Trata-se de uma providência administrativa e auxiliar à persecução penal, e não propriamente de uma medida cautelar como a prisão preventiva. Seu fundamento reside na Lei nº 12.037/2009, que disciplina a identificação criminal, e no art. 9º-A da Lei de Execução Penal, que regulamenta o Banco Nacional de Perfis Genéticos. A medida busca aprimorar a capacidade estatal de identificação e rastreio de agentes criminosos, permitindo a integração entre investigações dispersas e a articulação probatória entre órgãos de segurança e justiça.
A utilidade prática é evidente. Em crimes violentos, o vestígio biológico pode vincular o autor à cena do crime (por exemplo, em casos de estupro ou homicídio); no tráfico e na organização criminosa, o DNA pode ser correlacionado a outros inquéritos ou locais de armazenamento de armas e drogas, facilitando a descoberta de redes estruturadas. A coleta permite a criação de uma base de dados genética unificada, fortalecendo o enfrentamento à macrocriminalidade.
O dispositivo prevê que o Ministério Público ou a Autoridade Policial requeira a coleta — o que não significa imposição automática, mas sim faculdade técnica diante da pertinência da medida. O juiz, por sua vez, também pode determinar a providência de ofício, visto que não se trata de ato probatório, mas de mera formalidade identificatória, similar à tomada de impressões digitais. A coleta deve ocorrer na audiência de custódia ou em até 10 dias, por agente público treinado, observando-se rigorosamente a cadeia de custódia.

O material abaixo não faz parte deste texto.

(** X5: for a fetched project none of whose memberships is [null], what
    the load leaves in the project, role and loading cells does not depend
    on what they held before: two pages that agree on the dialog cells end
    in the same hook state, and loading again with the same answer changes
    nothing further. *)
Theorem loadProject_forgets_previous i U svc data w1 w2 :
  truthy (Some i) = true →
  projectService.getById svc i = Resolved data →
  Null ∉ memberships data →
  (dialog_cells (state w1) = dialog_cells (state w2) →
     state (run (loadProject (Some i) U svc) w1)
     = state (run (loadProject (Some i) U svc) w2)) ∧
  state (run (loadProject (Some i) U svc)
           (run (loadProject (Some i) U svc) w1))
  = state (run (loadProject (Some i) U svc) w1).
Proof.
  intros Hid Hget Hnn. unfold run.
  rewrite !(loadProject_resolved _ _ _ _ _ Hid Hget Hnn). simpl.
  split; [|done].
  unfold dialog_cells, loaded. intros [= -> -> -> ->]. done.
Qed.

Lemma loadProject_forgets_previous_witness :
  state (run (loadProject (Some "p1") "u2" svc_ok) (viewing (Some Role.owner)))
  = state (run (loadProject (Some "p1") "u2" svc_ok) mounted).
Proof.
  destruct (loadProject_forgets_previous "p1" "u2" svc_ok p1
              (viewing (Some Role.owner)) mounted eq_refl eq_refl
              p1_null_free) as [H _].
  apply H. reflexivity.
Defined.

(** ** From load to the handlers *)

Lemma derived_role_not_owner data U :
  normalize (Project.owner data) ≠ Some U →
  derived_role data U ≠ Some Role.owner.
Proof. intros Hne Hr. by apply derived_role_owner_iff in Hr. Qed.

(** X6: once a load has stored a project none of whose memberships is
    [null] and whose normalized owner is not the current user, the handlers
    of that render never reach the data-access module, whoever [admins] and
    [team] name and whatever status is asked: each shows its access-denied
    toast and leaves the hook state alone. *)
Theorem non_owner_cannot_mutate i U svc data w status :
  truthy (Some i) = true →
  projectService.getById svc i = Resolved data →
  Null ∉ memberships data →
  normalize (Project.owner data) ≠ Some U →
  let w1 := run (loadProject (Some i) U svc) w in
  let w2 := run (statusHandler svc w1 status) w1 in
  let w3 := run (deleteHandler svc w1) w1 in
  state w2 = state w1 ∧ log w2 = log w1 ++ [ShowToast statusDenied] ∧
  state w3 = state w1 ∧ log w3 = log w1 ++ [ShowToast deleteDenied].
Proof.
  intros Hid Hget Hnn Hne. unfold run, statusHandler, deleteHandler.
  rewrite (loadProject_resolved _ _ _ _ _ Hid Hget Hnn).
  cbn [snd state State.project State.userRole loaded].
  pose proof (derived_role_not_owner _ _ Hne) as Hr.
  apply isOwner_false in Hr.
  rewrite handleStatusChange_guard by (by right).
  rewrite handleDelete_guard by (by right). done.
Qed.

Nos termos da Lei nº 12.037/2009, os dados genéticos são armazenados sob sigilo, geridos por unidades oficiais de perícia criminal, sendo vedada a revelação de traços somáticos ou comportamentais, salvo determinação de gênero. A indevida divulgação ou uso indevido desses dados enseja responsabilidade civil, penal e administrativa.
Importante recordar que a obrigatoriedade de fornecimento do perfil genético não viola o princípio da não autoincriminação. O STJ já decidiu que a recusa do condenado configura falta grave (HC 879.757-GO, 6ª Turma, Rel. Min. Sebastião Reis Júnior, j. 20/08/2024).
Por fim, o art. 7º-A da Lei nº 12.037/2009 determina que os perfis genéticos sejam excluídos em caso de absolvição ou, se houver condenação, vinte anos após o cumprimento da pena, mediante requerimento.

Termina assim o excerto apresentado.